Work item » Repeat exactly, and only, the lines below starting at the line that contains "List.map N_of_ascii (list_ascii_of_string" and ending at the line that contains "(** [\d] and the", inclusive of both.

(Saved data entries)

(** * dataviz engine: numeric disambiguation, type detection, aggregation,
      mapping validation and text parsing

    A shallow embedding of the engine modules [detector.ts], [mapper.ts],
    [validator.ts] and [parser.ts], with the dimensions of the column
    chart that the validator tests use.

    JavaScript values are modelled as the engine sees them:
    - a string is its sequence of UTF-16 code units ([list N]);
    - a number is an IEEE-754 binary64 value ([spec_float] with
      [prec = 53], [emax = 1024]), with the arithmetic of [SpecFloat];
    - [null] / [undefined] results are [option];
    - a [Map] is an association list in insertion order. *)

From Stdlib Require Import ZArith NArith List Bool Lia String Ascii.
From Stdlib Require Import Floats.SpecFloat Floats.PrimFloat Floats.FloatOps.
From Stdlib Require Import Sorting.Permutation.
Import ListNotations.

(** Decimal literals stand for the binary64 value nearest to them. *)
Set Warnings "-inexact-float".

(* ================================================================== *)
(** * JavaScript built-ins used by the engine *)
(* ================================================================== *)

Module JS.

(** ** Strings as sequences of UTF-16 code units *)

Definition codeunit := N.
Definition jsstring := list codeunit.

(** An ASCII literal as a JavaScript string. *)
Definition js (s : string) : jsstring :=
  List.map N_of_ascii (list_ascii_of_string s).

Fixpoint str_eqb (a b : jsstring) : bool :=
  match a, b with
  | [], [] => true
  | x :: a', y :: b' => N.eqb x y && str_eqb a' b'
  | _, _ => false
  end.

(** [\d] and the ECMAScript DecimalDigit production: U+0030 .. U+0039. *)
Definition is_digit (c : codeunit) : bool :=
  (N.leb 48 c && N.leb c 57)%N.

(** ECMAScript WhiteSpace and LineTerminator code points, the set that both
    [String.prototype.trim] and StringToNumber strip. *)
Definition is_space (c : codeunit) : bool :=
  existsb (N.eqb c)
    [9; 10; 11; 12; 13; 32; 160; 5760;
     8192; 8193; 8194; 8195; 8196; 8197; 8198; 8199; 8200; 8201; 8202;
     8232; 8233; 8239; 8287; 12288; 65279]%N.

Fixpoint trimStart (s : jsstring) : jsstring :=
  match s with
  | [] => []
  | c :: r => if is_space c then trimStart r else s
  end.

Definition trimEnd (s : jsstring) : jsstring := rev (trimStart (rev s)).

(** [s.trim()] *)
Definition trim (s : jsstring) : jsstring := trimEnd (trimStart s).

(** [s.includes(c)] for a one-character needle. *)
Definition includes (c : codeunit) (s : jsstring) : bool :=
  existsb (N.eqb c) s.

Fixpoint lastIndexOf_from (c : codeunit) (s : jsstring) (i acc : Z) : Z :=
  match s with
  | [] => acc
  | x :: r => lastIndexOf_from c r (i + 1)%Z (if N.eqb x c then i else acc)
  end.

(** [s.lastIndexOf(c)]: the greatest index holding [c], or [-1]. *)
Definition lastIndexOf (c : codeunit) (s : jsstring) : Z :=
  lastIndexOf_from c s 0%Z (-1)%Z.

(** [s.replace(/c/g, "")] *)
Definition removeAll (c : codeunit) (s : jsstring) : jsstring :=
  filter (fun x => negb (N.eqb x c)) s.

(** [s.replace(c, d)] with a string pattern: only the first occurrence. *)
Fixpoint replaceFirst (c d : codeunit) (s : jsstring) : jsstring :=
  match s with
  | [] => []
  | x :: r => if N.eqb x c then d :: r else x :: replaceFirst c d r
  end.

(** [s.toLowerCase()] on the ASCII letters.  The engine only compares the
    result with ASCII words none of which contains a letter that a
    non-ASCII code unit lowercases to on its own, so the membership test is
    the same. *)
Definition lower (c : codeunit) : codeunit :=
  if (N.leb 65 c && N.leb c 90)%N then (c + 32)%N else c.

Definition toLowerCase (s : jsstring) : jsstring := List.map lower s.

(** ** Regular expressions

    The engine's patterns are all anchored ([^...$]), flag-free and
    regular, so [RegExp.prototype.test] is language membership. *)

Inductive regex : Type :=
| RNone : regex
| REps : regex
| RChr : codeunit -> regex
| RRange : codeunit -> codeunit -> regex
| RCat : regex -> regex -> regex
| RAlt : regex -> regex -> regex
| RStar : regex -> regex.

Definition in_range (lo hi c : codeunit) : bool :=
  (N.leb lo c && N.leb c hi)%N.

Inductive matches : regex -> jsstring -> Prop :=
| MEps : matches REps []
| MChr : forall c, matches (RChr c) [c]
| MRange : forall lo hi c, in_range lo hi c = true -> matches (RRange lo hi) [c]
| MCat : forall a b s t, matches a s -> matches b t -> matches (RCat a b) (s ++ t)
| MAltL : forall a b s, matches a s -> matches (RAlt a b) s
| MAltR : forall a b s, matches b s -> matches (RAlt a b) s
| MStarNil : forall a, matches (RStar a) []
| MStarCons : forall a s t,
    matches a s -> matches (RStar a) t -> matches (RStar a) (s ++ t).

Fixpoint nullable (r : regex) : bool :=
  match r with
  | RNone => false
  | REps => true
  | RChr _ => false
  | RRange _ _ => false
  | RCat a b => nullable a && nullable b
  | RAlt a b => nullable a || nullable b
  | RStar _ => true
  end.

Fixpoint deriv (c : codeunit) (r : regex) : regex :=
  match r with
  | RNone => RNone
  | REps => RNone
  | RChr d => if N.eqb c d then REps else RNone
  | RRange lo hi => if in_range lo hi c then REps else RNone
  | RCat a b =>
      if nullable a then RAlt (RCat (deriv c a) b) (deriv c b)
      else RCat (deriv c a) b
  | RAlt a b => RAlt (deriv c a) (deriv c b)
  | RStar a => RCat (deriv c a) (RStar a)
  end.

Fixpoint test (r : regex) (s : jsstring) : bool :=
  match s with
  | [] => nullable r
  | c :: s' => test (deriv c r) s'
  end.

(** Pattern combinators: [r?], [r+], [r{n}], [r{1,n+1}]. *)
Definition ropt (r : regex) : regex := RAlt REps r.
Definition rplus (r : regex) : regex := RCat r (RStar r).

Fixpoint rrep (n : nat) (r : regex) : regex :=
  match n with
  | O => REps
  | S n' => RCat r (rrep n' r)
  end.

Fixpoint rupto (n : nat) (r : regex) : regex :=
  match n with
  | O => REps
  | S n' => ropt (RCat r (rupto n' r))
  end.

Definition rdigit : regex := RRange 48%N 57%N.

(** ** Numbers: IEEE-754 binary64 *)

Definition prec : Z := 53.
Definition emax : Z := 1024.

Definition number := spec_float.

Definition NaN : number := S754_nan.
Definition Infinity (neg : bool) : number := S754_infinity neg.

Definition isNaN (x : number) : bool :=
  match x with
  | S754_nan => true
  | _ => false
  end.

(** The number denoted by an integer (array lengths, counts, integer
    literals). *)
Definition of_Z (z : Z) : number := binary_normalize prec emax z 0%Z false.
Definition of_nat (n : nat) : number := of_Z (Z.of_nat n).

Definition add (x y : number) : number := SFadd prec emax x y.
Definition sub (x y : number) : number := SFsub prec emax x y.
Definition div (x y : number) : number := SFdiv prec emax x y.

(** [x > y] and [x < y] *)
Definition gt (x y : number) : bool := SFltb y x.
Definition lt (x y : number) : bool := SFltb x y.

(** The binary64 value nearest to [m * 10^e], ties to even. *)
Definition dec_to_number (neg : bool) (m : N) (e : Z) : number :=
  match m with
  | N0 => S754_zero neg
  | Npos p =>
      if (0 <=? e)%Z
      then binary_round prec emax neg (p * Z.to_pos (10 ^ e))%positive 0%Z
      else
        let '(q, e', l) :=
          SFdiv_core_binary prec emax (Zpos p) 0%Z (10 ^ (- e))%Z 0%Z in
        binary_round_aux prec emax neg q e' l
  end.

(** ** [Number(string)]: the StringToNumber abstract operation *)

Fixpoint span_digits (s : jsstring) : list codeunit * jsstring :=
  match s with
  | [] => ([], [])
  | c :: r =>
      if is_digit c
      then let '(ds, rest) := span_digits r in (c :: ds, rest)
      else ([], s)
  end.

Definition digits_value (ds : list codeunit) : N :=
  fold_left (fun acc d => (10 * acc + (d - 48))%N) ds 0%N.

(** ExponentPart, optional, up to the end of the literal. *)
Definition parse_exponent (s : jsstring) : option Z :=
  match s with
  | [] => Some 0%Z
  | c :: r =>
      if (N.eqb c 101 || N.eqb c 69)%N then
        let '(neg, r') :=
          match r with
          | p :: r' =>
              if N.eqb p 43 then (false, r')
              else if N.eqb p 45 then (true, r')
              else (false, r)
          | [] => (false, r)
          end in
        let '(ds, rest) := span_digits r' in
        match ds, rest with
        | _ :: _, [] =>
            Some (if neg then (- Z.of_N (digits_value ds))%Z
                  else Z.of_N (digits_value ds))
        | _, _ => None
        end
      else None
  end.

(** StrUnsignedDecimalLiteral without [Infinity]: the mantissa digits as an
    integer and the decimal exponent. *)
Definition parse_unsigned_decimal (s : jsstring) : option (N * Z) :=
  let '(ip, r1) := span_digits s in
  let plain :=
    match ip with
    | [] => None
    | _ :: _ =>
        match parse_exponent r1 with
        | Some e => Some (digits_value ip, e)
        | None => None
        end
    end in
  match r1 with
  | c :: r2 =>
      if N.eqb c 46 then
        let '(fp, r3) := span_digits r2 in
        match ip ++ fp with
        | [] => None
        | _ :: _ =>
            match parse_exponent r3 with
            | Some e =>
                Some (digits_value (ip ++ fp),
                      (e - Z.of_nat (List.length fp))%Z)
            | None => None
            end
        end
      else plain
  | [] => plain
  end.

Answer to this exercise »
  List.map N_of_ascii (list_ascii_of_string s).

Fixpoint str_eqb (a b : jsstring) : bool :=
  match a, b with
  | [], [] => true
  | x :: a', y :: b' => N.eqb x y && str_eqb a' b'
  | _, _ => false
  end.

(** [\d] and the ECMAScript DecimalDigit production: U+0030 .. U+0039. *)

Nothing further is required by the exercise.